Stored data:
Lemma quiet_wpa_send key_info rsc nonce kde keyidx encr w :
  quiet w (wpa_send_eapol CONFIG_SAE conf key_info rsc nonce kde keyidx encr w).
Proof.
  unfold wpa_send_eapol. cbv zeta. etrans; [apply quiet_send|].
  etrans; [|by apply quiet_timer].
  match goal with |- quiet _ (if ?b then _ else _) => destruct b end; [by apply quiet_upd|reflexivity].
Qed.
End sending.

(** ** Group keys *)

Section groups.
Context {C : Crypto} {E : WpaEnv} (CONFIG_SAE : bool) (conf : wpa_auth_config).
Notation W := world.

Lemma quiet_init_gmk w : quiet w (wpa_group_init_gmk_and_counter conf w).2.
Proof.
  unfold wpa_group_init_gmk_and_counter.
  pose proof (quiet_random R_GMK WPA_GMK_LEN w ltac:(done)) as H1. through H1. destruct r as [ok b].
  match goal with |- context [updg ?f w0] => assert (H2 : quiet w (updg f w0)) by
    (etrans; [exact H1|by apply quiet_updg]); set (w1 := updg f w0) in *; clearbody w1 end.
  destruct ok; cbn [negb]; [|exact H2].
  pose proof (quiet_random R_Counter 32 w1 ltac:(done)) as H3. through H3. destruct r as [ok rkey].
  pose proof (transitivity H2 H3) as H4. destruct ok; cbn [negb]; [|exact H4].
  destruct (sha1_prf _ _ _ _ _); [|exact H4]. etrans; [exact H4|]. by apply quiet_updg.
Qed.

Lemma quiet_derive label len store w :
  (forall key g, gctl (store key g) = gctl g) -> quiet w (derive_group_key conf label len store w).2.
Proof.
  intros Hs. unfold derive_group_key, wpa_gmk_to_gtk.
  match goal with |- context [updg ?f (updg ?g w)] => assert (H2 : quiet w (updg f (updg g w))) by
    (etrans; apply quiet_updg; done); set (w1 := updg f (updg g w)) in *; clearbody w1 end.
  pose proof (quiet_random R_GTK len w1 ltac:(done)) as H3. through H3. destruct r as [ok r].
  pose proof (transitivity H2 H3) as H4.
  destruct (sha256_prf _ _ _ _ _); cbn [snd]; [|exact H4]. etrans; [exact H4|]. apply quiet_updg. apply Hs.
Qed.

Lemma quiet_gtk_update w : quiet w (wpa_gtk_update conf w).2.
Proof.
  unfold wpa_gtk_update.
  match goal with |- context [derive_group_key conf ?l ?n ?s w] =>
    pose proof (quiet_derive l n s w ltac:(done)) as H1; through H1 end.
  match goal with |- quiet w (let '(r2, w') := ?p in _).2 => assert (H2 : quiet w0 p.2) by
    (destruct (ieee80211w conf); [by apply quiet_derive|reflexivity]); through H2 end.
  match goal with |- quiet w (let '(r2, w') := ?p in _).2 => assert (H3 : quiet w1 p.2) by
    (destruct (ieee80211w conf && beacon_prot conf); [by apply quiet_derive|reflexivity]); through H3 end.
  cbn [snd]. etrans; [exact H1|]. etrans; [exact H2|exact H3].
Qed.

WHAT YOU WILL DO. Beginning of the records through the line with "pose proof (quiet_random R_GMK": return that span exactly and stop there.

TASK RESPONSE.
Lemma quiet_wpa_send key_info rsc nonce kde keyidx encr w :
  quiet w (wpa_send_eapol CONFIG_SAE conf key_info rsc nonce kde keyidx encr w).
Proof.
  unfold wpa_send_eapol. cbv zeta. etrans; [apply quiet_send|].
  etrans; [|by apply quiet_timer].
  match goal with |- quiet _ (if ?b then _ else _) => destruct b end; [by apply quiet_upd|reflexivity].
Qed.
End sending.

(** ** Group keys *)

Section groups.
Context {C : Crypto} {E : WpaEnv} (CONFIG_SAE : bool) (conf : wpa_auth_config).
Notation W := world.

Lemma quiet_init_gmk w : quiet w (wpa_group_init_gmk_and_counter conf w).2.
Proof.
  unfold wpa_group_init_gmk_and_counter.
  pose proof (quiet_random R_GMK WPA_GMK_LEN w ltac:(done)) as H1. through H1. destruct r as [ok b].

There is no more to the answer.